Ruolo del fattore di trascrizione attivatore della proteina 1 (AP1) nella protezione mediata dal fattore di crescita epidermico contro l’apoptosi indotta da un agente dannoso per il DNA

Abbiamo studiato i segnali di sopravvivenza del fattore di crescita epidermico (EGF) nella linea cellulare adenocarcinoma gastrico umano TMK-1. Il trattamento delle cellule TMK-1 con adriamicina (ADR) ha causato apoptosi e reazioni legate all’apoptosi come il rilascio del citocromo c dai mitocondri e l’attivazione della caspasi 9. Tuttavia, il trattamento con EGF ha ridotto notevolmente l’apoptosi indotta dall’ADR e queste reazioni.
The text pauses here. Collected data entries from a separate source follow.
Lemma guest_index i j : 0 <= i < 4 -> 0 <= j < 512 ->
  let va := i * 2 ^ 30 + j * 2 ^ 21 in pt_index 0 va = 0 /\ pt_index 1 va = i /\ pt_index 2 va = j.
Proof.
  intros Hi Hj va. unfold pt_index.
  change (39 - 9 * Z.of_nat 0) with 39. change (39 - 9 * Z.of_nat 1) with 30. change (39 - 9 * Z.of_nat 2) with 21.
  assert (E2 : va / 2 ^ 21 = i * 512 + j).
  { unfold va. replace (i * 2 ^ 30 + j * 2 ^ 21) with ((i * 512 + j) * 2 ^ 21) by lia. by apply Z.div_mul. }
  assert (E1 : va / 2 ^ 30 = i) by (symmetry; apply (Z.div_unique_pos va (2 ^ 30) i (j * 2 ^ 21)); unfold va; lia).
  rewrite E1, E2, (Z.div_small va) by (unfold va; lia). split_and!; [done | apply Z.mod_small; lia |].
  rewrite Z.add_comm, Z.mod_add by lia. apply Z.mod_small. lia.
Qed.

(** The next table on the path, as the visiting code finds it. *)
Lemma table_below m root d va t e :
  table_at m root d va = Some t -> load64 m (t + 8 * pt_index d va) = e ->
  e <> 0 -> is_leaf d e = false -> table_at m root (Datatypes.S d) va = Some (pte_table e).
Proof. intros Ht He Hz Hl. simpl. rewrite Ht. simpl. rewrite He, Hl. by destruct (Z.eqb_spec e 0). Qed.

Lemma points_to_table_spec d e : (1 <= d <= 2)%nat -> points_to_table e = true -> e <> 0 /\ is_leaf d e = false.
Proof.
  unfold points_to_table. rewrite land_pse. intros Hd [H1 H2]%andb_true_iff.
  apply negb_true_iff in H1, H2. apply Z.eqb_neq in H1. split; [done |]. destruct d as [|[|[|]]]; done || lia.
Qed.
(* ===== verification/BootMem.v ===== *)
(** * Memory of the second boot stage (boot/stage2/memory.c, pmap.c, cpuinfo.c)

    A bump allocator over the memory above the boot image, the page-table
    code instantiated with it, and the table of [struct cpu_info] pages it
    hands to the rest of the system. *)

From S2P Require Import Prelude PhysMem CString MemMgr Paging.

(** boot/stage2/string.c has the loops of lib/string.c once more. *)
Definition boot_memcpy (m : memory) (dst src count : Z) : memory := memcpy m dst src count.
Definition boot_memset (m : memory) (ptr c count : Z) : memory := memset m ptr c count.
Definition boot_memcmp (m : memory) (cs ct count : Z) : Z := memcmp m cs ct count.

(** The two static variables of memory.c, and physical memory. *)
Record boot_mem := BootMem {
  memory_size : Z;
  boot_free_addr : Z;  (* first_free_addr *)
  boot_memory : memory
}.
Definition set_boot_free (v : Z) (s : boot_mem) : boot_mem :=
  BootMem (memory_size s) v (boot_memory s).
Definition set_boot_memory (m : memory) (s : boot_mem) : boot_mem :=
  BootMem (memory_size s) (boot_free_addr s) m.

Definition get_mem_size : M boot_mem Z := gets memory_size.
Definition get_last_used_addr : M boot_mem Z := gets boot_free_addr.

Definition boot_uninitialized (s : boot_mem) : bool :=
  (memory_size s =? 0) && (boot_free_addr s =? 0).

(** [first_free_addr += size; first_free_addr = ALIGN (first_free_addr, 16)] *)
Definition bump (size : Z) : M boot_mem unit :=
  modify (fun s => set_boot_free (ALIGN (w64 (boot_free_addr s + size)) 16) s).

Definition malloc (size : Z) : M boot_mem Z :=
  if size =? 0 then mret 0 else
  s ← get;
  if boot_uninitialized s then panic "Memory is not initialized" else
  if memory_size s <? w64 (boot_free_addr s + size) then mret 0 else
  bump size ;;
  mret (boot_free_addr s).

Definition malloc_align (size alignment : Z) : M boot_mem Z :=
  if size =? 0 then mret 0 else
  s ← get;
  if boot_uninitialized s then panic "Memory is not initialized" else
  if memory_size s <=? alignment then mret 0 else
  modify (fun s => set_boot_free (ALIGN (boot_free_addr s) alignment) s) ;;
  s ← get;
  if memory_size s <? w64 (boot_free_addr s + size) then mret 0 else
  bump size ;;
  mret (boot_free_addr s).

Definition calloc (nmemb size : Z) : M boot_mem Z :=
  if (size =? 0) || (nmemb =? 0) then mret 0 else
  s ← get;
  if boot_uninitialized s then panic "Memory is not initialized" else
  let total_size := w64 (nmemb * size) in
  if memory_size s <? w64 (boot_free_addr s + total_size) then mret 0 else
  modify (fun s => set_boot_memory (boot_memset (boot_memory s) (boot_free_addr s) 0 total_size) s) ;;
  bump total_size ;;
  mret (boot_free_addr s).

Definition calloc_align (nmemb size alignment : Z) : M boot_mem Z :=
  if (size =? 0) || (nmemb =? 0) then mret 0 else
  s ← get;
  if boot_uninitialized s then panic "Memory is not initialized" else
  if memory_size s <=? alignment then mret 0 else
  let total_size := w64 (nmemb * size) in
  modify (fun s => set_boot_free (ALIGN (boot_free_addr s) alignment) s) ;;
  s ← get;
  if memory_size s <? w64 (boot_free_addr s + total_size) then mret 0 else
  modify (fun s => set_boot_memory (boot_memset (boot_memory s) (boot_free_addr s) 0 total_size) s) ;;
  bump total_size ;;
  mret (boot_free_addr s).

(** [mem_size] is in kilobytes. *)
Definition boot_memory_init (last_allocated_byte mem_size : Z) : M boot_mem unit :=
  modify (fun s => BootMem (w64 (Z.shiftl mem_size 10)) (ALIGN last_allocated_byte 16)
                     (boot_memory s)).

(** ** Page tables of the boot stage *)

#[global] Instance boot_page_alloc : PageAlloc boot_mem := {|
  pa_mem := boot_memory;
  pa_set_mem := set_boot_memory;
  pa_alloc := calloc_align 1 PAGE_TABLE_SIZE PAGE_TABLE_SIZE
|}.

Definition boot_map_memory : Z -> Z -> Z -> Z -> Z -> Z -> Z -> M boot_mem Z := map_memory.
Definition boot_ept_map_memory : Z -> Z -> Z -> Z -> Z -> Z -> Z -> Z -> M boot_mem Z :=
  ept_map_memory.
Definition boot_ept_map_page_tables : Z -> Z -> Z -> M boot_mem Z := ept_map_page_tables.

(** ** The CPU table *)

Abbreviation MAX_CPUS := 255.

Record cpu_table := CpuTable {
  ct_mem : boot_mem;
  cpuinfo_table : gmap Z Z;     (* the slots of the array that were written *)
  ct_ncpus : Z;
  cpuinfo_pool : Z;
  ct_first_time : bool
}.
Definition set_ct_mem (m : boot_mem) (s : cpu_table) : cpu_table :=
  CpuTable m (cpuinfo_table s) (ct_ncpus s) (cpuinfo_pool s) (ct_first_time s).
Definition set_cpu_slot (i v : Z) (s : cpu_table) : cpu_table :=
  CpuTable (ct_mem s) (<[i := v]> (cpuinfo_table s)) (ct_ncpus s) (cpuinfo_pool s) (ct_first_time s).

(** The size checks on [struct cpu_info] (below 4KB) and on the pool (255
    pages, below 2MB) compare constants and never fire. *)
Definition allocate_cpuinfo_pool : M cpu_table unit :=
  pool ← zoom ct_mem set_ct_mem (calloc_align 1 _2MB_ _2MB_);
  modify (fun s => CpuTable (ct_mem s) (cpuinfo_table s) (ct_ncpus s) pool (ct_first_time s)) ;;
  modify (set_cpu_slot 0 pool).

Definition add_cpu : M cpu_table Z :=
  n ← gets ct_ncpus;
  if MAX_CPUS <? n then panic "Too many CPUs" else
  first ← gets ct_first_time;
  when first
    (modify (fun s => CpuTable (ct_mem s) (cpuinfo_table s) (ct_ncpus s) (cpuinfo_pool s) false) ;;
     allocate_cpuinfo_pool) ;;
  if MAX_CPUS <=? n then stop_with (Fault "cpuinfo_table") else
  pool ← gets cpuinfo_pool;
  modify (set_cpu_slot n (w64 (pool + n * _4KB_))) ;;
  modify (fun s => CpuTable (ct_mem s) (cpuinfo_table s) (n + 1) (cpuinfo_pool s) (ct_first_time s)) ;;
  mret (w64 (pool + n * _4KB_)).

Definition get_ncpus : M cpu_table Z := gets ct_ncpus.

(** Slots that were never written are null ([static] storage). *)
Definition boot_get_cpu_info (cpuid : Z) : M cpu_table Z :=
  if MAX_CPUS <? cpuid then panic "No CPU with this id" else
  if MAX_CPUS <=? cpuid then stop_with (Fault "cpuinfo_table") else
  t ← gets cpuinfo_table;
  mret (default 0 (t !! cpuid)).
Abbiamo precedentemente segnalato che il fattore di crescita dell’epatocita ha trasmesso segnali protettivi contro l’apoptosi indotta dall’ADR causando l’attivazione della via di segnalazione fosfatidilinositolo-3′-OH kinase (PtdIns3-K)/Akt nella linea cellulare epiteliale umana MKN74 . Tuttavia, la segnalazione PtdIns3-K/Akt non ha mediato l’azione antiapoptotica di EGF nelle cellule TMK-1. EGF ha aumentato l’espressione della proteina Bcl-X(L), un membro antiapoptotico della famiglia Bcl-2, ma non quella di altri membri della proteina anti (Bcl-2) o proapoptotica (Bad e Bax). L’espressione di c-Fos e c-Jun, componenti della proteina attivatrice 1 (AP1), che sono noti per regolare la trascrizione del gene bcl-X(L), sono stati aumentati in risposta a EGF. Il pretrattamento delle cellule con PD98059, un inibitore della chinasi MAP kinase, ha inibito l’espressione di c-Fos e c-Jun indotta da EGF, il legame al DNA di AP1, l’espressione di Bcl-X(L) e la resistenza all’apoptosi indotta da ADR, suggerendo che EGF ha trasmesso il segnale antiapoptotico in modo tale da attivare AP1 attraverso una via di segnalazione MAP kinase. Le cellule TMK-1 trasfettate in modo stabile con TAM67, mutante dominante-negativo di c-Jun, non hanno mostrato l’espressione di Bcl-X(L) indotta da EGF o la resistenza all’apoptosi indotta da ADR. Questi risultati indicano che l’upregulation mediata da AP1 dell’espressione di Bcl-X(L) è fondamentale per la protezione delle cellule TMK-1 contro l’apoptosi indotta da ADR.